▶ WHAT YOU ARE ASKED TO DO
Each line that includes "Scope" must be copied from the records.

*** DATA PROVIDED

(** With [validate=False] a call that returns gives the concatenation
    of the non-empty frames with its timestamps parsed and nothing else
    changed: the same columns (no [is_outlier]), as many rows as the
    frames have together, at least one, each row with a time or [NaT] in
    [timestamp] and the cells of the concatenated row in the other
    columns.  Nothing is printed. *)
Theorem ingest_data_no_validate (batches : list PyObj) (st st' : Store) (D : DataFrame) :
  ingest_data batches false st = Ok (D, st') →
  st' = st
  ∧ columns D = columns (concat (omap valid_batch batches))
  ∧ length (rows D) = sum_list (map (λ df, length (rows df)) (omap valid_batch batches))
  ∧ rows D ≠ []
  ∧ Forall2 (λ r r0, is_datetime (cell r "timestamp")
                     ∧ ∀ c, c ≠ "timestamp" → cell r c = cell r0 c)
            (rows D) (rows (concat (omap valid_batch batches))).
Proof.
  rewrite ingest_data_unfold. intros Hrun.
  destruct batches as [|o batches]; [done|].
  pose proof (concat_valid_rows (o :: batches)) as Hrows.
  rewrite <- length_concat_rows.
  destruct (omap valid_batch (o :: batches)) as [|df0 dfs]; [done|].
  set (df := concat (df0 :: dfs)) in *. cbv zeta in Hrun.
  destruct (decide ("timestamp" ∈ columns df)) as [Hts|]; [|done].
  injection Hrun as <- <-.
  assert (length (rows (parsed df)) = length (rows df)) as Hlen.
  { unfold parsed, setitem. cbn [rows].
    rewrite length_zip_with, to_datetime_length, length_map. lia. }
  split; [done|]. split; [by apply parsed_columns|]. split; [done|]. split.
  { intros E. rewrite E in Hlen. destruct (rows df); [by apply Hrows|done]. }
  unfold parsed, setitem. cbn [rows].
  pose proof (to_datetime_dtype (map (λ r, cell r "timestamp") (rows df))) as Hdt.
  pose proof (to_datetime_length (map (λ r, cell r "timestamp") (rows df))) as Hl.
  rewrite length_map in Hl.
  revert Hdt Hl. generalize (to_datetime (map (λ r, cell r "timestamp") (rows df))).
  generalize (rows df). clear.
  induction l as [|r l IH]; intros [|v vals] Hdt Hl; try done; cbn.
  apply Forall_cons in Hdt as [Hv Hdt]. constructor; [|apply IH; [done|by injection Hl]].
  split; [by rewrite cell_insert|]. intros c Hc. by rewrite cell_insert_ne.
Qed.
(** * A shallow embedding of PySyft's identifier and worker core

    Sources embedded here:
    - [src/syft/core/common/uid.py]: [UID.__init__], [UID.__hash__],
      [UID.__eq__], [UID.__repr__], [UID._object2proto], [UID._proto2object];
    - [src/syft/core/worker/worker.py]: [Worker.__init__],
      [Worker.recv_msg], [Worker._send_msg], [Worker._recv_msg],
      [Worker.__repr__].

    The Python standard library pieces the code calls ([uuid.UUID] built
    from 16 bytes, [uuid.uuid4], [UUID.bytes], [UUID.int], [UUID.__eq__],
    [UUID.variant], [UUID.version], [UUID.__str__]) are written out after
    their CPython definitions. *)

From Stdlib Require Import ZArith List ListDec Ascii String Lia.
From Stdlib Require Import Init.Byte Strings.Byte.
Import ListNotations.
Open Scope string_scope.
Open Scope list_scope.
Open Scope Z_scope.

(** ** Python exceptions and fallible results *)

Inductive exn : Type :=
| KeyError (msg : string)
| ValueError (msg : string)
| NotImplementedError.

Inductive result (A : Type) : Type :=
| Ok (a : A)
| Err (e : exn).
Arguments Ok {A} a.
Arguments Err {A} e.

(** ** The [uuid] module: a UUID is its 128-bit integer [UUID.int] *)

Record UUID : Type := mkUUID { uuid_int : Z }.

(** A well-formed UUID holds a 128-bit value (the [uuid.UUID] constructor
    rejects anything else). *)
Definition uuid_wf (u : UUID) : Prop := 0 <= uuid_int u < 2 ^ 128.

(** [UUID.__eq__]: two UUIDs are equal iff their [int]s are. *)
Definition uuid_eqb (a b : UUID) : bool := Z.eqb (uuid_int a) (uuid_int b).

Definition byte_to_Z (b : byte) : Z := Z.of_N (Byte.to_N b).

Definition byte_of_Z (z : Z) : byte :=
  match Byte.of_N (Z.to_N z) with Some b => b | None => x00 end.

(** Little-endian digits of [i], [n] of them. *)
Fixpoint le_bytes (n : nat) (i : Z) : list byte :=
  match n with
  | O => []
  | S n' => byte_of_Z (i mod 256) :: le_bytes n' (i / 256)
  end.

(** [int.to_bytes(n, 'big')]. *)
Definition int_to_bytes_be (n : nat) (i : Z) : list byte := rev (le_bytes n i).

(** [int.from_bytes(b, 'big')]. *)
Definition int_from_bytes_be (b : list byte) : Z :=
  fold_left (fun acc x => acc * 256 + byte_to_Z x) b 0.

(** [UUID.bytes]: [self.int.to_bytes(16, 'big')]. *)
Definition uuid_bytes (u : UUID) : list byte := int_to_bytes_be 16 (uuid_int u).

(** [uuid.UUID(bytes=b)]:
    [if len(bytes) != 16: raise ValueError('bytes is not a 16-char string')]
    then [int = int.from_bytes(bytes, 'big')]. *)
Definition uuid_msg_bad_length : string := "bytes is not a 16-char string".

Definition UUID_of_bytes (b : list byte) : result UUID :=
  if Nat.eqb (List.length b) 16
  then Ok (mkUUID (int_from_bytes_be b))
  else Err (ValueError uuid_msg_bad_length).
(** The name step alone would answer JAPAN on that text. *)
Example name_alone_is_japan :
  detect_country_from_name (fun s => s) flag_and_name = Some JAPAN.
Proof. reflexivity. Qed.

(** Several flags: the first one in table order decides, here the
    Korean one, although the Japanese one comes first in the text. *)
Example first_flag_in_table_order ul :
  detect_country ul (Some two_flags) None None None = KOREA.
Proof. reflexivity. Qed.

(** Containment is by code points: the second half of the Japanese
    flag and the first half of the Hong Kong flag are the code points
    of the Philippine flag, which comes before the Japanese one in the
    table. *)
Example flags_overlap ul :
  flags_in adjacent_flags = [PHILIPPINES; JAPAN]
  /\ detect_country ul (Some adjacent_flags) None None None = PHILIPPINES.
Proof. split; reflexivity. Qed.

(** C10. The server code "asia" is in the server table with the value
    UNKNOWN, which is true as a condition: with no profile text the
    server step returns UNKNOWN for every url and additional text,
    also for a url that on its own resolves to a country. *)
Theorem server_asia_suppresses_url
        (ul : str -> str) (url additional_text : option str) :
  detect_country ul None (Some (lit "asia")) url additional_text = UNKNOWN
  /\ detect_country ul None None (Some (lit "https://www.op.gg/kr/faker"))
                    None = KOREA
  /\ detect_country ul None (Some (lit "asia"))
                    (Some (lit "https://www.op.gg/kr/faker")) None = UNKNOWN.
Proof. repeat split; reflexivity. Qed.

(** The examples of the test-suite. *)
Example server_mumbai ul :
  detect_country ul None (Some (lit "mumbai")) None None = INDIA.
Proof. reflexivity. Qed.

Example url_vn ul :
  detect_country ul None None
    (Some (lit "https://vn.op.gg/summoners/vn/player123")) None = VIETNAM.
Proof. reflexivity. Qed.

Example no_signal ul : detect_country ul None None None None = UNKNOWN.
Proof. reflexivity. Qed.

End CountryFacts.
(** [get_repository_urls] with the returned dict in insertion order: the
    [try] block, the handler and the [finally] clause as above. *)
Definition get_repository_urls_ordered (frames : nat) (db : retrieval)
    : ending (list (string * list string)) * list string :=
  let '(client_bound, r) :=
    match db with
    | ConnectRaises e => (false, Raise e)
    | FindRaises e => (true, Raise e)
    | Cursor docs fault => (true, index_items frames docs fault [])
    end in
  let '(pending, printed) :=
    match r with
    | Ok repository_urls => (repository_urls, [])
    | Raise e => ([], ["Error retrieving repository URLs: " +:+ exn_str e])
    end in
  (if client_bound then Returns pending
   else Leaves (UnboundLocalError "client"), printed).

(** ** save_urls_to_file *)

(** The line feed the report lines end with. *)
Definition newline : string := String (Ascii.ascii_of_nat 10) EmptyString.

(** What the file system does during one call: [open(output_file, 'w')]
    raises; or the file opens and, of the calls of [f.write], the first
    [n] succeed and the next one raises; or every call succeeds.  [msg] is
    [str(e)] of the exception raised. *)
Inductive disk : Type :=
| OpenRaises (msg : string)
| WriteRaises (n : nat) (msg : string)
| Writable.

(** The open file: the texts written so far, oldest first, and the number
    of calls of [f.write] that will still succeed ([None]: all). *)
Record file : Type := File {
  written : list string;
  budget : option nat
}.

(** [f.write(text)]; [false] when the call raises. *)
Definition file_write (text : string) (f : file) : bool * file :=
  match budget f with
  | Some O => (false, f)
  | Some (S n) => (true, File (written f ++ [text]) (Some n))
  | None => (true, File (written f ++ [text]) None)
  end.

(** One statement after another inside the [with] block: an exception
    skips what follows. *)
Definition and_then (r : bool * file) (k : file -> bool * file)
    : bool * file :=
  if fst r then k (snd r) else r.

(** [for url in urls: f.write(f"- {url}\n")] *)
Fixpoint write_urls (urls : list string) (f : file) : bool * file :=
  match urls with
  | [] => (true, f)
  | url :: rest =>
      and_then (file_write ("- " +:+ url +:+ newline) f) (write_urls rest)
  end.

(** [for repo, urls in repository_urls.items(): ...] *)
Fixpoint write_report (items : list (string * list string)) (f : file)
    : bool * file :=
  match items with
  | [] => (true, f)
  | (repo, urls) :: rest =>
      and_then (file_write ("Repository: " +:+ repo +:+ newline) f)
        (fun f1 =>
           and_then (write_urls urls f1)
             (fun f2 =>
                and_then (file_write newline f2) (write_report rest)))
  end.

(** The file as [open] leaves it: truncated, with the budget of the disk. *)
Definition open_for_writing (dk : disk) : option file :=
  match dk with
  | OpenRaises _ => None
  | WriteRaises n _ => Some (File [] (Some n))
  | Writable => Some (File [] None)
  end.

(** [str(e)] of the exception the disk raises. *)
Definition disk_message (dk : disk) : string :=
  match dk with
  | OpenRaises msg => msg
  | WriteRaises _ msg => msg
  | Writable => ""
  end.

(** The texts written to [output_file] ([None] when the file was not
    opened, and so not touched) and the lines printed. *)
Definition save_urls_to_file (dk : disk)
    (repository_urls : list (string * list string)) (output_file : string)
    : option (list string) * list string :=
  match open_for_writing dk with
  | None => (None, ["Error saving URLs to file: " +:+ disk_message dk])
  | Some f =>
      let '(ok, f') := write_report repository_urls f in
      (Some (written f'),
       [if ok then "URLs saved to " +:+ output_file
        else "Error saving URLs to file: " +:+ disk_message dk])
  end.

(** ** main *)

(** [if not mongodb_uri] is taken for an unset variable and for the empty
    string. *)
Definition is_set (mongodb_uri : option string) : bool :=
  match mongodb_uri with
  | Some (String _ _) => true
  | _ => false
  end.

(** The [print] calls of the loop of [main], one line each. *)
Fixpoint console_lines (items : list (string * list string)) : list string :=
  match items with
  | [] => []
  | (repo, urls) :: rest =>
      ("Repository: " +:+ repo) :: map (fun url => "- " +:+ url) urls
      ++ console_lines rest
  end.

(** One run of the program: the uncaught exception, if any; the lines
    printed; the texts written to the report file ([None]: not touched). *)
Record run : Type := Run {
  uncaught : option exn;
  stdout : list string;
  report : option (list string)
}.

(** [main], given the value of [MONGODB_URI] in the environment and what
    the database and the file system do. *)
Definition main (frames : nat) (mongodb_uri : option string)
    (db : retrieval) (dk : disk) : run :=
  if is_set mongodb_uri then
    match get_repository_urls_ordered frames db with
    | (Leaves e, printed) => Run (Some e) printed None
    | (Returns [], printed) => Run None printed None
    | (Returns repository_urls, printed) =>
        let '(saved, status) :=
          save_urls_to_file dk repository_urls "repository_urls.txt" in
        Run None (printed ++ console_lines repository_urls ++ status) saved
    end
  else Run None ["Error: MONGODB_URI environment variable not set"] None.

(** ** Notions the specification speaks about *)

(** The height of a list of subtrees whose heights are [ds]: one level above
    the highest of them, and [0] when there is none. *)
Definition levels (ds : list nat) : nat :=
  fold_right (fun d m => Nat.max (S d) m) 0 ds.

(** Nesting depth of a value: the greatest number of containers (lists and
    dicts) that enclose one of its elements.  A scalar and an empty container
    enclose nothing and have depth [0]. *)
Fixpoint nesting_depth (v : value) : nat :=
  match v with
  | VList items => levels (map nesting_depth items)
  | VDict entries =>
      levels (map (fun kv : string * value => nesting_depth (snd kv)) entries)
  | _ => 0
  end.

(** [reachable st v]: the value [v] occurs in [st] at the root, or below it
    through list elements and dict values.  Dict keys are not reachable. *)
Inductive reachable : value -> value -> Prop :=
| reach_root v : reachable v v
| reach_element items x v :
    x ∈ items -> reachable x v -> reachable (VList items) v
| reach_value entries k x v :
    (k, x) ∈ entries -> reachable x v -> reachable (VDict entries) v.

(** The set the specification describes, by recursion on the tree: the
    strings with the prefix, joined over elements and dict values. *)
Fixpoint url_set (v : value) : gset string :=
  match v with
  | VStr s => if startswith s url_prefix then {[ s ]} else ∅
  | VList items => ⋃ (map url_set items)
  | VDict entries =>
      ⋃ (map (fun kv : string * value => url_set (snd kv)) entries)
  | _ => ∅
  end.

******
*** DATA PROVIDED

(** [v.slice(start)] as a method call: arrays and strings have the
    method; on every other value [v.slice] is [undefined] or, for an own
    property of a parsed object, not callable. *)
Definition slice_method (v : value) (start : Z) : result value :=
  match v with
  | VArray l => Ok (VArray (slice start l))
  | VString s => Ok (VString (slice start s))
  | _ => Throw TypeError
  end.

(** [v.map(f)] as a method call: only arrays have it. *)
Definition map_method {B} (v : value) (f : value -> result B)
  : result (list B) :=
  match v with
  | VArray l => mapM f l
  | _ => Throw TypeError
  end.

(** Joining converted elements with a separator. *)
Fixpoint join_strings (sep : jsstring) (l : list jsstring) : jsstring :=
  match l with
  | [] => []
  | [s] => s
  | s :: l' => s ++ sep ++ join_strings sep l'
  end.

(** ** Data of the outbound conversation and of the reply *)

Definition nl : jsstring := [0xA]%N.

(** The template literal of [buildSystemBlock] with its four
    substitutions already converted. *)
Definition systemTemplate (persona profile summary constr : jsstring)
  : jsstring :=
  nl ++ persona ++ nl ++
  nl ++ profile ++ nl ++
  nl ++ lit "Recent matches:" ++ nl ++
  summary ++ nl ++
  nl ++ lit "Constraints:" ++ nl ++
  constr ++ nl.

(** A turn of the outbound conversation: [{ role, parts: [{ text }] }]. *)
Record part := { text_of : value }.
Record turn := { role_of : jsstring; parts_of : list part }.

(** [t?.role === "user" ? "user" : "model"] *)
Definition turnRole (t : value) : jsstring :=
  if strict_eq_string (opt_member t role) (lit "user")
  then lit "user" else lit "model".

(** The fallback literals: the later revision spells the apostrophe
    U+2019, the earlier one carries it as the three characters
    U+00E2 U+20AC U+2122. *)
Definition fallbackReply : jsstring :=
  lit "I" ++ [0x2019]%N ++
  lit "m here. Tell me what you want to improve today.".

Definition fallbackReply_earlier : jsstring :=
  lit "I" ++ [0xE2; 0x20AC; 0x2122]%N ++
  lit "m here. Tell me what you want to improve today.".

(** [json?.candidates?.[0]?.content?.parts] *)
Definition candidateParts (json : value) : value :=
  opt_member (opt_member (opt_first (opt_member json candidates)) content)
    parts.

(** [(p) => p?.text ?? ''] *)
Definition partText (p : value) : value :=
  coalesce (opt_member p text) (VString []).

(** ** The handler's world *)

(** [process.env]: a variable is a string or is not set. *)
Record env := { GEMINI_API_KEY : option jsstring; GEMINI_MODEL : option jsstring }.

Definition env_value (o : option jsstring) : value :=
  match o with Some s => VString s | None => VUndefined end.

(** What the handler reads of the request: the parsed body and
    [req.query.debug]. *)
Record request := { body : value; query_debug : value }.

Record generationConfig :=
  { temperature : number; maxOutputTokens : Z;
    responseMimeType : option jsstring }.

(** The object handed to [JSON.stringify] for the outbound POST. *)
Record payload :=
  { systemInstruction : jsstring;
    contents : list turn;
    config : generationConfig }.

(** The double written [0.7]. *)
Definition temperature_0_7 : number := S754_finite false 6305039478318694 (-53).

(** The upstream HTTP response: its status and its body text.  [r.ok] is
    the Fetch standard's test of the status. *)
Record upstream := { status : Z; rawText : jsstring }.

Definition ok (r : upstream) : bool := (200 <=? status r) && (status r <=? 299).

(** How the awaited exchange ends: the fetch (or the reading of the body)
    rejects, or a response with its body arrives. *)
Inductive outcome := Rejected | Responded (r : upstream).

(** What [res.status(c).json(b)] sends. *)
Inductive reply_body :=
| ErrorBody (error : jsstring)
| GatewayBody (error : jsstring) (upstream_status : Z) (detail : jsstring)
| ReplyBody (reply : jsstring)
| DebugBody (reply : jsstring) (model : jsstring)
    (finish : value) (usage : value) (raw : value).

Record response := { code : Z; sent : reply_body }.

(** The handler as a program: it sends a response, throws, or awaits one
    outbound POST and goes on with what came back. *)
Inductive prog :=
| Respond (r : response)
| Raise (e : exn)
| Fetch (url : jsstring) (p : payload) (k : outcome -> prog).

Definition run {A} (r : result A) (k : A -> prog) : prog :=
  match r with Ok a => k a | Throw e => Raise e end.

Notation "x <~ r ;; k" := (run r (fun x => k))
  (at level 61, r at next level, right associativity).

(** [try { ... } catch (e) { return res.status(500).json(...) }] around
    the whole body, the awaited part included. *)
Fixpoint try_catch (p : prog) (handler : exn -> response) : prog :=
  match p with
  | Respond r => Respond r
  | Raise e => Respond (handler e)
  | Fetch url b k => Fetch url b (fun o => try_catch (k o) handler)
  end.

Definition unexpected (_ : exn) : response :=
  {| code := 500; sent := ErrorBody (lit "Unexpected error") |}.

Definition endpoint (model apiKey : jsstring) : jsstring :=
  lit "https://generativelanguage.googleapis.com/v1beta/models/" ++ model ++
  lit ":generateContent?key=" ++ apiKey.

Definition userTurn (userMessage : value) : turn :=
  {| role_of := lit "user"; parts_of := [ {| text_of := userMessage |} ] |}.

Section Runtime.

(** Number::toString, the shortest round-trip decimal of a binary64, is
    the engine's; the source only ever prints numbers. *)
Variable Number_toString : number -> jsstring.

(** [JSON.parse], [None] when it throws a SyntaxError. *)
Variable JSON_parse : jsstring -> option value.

******
*** DATA PROVIDED

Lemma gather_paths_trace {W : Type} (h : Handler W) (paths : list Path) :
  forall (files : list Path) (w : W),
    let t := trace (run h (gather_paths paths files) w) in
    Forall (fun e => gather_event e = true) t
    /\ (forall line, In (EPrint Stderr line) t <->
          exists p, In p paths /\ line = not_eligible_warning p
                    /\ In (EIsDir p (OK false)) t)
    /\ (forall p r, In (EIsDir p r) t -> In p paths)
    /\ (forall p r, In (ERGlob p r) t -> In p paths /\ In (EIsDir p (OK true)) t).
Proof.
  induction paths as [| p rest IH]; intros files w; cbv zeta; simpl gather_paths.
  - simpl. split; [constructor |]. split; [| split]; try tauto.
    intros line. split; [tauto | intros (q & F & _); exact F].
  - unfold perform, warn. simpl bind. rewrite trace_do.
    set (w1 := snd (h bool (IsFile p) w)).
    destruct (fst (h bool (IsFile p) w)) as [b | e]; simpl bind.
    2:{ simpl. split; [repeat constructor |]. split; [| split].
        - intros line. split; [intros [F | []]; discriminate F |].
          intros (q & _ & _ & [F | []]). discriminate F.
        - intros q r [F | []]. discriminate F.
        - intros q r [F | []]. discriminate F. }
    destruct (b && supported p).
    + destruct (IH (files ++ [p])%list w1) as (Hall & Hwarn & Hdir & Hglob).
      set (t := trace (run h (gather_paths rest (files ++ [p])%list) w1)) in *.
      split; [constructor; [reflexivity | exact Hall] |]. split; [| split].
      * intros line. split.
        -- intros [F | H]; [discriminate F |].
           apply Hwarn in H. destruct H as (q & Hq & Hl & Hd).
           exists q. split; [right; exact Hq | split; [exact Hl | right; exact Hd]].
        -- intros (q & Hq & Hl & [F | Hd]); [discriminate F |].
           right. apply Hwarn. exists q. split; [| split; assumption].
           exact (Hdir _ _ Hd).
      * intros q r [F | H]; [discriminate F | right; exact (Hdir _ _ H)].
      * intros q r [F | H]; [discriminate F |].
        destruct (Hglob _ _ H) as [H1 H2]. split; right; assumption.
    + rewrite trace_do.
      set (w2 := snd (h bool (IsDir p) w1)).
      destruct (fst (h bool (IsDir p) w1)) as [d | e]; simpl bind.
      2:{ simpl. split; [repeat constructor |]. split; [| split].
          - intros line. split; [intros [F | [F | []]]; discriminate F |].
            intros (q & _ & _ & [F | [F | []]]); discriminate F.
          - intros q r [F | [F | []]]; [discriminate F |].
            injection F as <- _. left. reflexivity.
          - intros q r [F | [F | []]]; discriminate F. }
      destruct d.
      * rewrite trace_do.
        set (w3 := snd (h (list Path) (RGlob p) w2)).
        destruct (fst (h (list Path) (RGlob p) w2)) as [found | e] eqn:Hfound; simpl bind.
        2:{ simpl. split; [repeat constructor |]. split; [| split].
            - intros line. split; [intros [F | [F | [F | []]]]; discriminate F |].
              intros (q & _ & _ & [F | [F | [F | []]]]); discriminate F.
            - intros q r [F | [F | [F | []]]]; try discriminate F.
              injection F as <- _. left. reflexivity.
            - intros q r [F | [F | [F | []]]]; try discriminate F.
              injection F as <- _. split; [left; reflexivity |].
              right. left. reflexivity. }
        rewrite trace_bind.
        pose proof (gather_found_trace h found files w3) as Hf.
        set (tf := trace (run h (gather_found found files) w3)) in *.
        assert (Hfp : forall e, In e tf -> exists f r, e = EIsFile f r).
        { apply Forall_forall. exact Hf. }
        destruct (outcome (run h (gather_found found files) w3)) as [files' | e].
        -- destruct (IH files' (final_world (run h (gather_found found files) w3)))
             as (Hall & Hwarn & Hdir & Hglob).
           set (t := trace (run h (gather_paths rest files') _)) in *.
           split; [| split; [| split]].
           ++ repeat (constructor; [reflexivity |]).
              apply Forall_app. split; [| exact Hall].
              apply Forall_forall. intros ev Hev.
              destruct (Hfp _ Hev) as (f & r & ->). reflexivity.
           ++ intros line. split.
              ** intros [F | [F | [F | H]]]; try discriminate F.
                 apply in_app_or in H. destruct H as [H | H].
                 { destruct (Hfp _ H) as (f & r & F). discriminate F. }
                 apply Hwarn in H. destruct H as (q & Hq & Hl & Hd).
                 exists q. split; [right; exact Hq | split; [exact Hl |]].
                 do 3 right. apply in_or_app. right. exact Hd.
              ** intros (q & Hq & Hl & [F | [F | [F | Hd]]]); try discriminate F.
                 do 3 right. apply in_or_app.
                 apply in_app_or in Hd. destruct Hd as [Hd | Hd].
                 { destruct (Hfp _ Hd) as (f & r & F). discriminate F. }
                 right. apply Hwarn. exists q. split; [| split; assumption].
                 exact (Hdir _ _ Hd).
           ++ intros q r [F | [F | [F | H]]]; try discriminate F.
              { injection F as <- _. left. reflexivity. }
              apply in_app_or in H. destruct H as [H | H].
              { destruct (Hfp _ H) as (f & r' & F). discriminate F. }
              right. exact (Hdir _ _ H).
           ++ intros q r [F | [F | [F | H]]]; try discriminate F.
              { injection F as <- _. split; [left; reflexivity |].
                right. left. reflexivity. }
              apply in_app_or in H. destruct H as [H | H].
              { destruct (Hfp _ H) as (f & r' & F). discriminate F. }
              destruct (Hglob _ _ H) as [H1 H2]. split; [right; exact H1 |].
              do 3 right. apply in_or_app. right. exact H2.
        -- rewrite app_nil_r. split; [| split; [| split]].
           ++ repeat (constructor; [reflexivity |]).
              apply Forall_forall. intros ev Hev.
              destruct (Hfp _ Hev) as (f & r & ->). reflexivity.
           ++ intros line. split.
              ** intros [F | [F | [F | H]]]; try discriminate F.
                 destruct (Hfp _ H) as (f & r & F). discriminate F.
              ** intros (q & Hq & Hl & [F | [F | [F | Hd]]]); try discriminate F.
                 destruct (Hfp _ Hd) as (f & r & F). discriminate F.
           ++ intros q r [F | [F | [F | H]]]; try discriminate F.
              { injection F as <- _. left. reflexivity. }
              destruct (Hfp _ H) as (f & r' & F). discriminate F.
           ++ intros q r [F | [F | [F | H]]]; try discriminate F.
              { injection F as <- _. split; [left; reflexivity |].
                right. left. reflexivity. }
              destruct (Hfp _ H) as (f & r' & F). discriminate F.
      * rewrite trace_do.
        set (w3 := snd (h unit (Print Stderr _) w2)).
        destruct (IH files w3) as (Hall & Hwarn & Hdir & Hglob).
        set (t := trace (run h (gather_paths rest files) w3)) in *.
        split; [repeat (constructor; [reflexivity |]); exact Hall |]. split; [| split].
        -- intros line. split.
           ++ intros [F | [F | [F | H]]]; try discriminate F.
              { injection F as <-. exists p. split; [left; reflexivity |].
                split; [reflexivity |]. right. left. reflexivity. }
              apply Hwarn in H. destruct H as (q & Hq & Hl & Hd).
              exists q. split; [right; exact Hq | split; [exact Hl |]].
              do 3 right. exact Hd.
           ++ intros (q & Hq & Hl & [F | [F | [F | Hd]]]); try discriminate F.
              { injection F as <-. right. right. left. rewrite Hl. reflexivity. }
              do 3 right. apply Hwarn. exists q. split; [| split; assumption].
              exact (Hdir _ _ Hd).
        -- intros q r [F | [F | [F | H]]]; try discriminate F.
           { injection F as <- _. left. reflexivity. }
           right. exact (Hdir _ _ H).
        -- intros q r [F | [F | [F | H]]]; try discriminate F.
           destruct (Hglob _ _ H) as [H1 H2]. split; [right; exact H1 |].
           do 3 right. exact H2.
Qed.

******

▶ TASK SOLUTION
Open Scope string_scope.
Open Scope list_scope.
Open Scope Z_scope.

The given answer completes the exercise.